Try it: Using the listing below, say how many lines have the string "Hout" in them, giving the number alone.

Task inputs:
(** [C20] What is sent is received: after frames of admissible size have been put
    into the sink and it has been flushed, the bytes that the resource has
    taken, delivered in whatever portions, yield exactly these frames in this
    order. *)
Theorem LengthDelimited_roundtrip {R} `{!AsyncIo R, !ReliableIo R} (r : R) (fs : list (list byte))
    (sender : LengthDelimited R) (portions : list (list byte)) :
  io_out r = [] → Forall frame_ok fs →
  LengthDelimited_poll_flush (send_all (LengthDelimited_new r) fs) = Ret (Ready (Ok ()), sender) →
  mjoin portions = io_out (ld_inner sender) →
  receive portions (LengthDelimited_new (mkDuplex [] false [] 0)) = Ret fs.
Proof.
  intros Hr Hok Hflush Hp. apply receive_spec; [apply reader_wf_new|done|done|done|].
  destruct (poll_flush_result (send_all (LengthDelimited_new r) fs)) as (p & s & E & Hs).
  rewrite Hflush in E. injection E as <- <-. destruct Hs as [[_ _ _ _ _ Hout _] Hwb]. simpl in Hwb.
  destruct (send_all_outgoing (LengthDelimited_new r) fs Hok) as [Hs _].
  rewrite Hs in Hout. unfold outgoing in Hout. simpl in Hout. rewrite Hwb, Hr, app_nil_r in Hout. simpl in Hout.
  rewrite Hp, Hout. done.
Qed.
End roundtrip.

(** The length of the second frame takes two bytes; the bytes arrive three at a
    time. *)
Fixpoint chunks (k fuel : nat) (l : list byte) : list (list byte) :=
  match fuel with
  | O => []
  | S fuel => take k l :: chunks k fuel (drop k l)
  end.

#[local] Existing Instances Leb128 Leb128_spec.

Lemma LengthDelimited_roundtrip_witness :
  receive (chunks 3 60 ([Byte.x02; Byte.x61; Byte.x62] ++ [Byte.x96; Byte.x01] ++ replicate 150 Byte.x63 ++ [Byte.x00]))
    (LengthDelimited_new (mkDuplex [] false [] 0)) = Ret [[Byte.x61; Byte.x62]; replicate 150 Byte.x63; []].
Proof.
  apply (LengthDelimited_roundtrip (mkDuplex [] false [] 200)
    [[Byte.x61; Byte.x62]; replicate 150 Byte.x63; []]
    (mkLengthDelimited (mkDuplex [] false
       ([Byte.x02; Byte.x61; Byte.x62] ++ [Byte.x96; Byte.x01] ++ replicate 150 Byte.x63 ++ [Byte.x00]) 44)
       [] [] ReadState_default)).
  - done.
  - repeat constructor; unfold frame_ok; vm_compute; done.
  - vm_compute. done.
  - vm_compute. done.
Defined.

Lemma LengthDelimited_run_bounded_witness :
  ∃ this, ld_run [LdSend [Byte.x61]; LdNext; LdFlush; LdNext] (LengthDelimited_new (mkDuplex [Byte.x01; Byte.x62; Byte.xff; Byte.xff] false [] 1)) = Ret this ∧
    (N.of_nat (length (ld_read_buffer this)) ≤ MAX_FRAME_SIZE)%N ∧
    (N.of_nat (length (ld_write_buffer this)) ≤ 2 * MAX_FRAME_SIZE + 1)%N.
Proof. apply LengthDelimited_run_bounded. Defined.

Response to this exercise: 3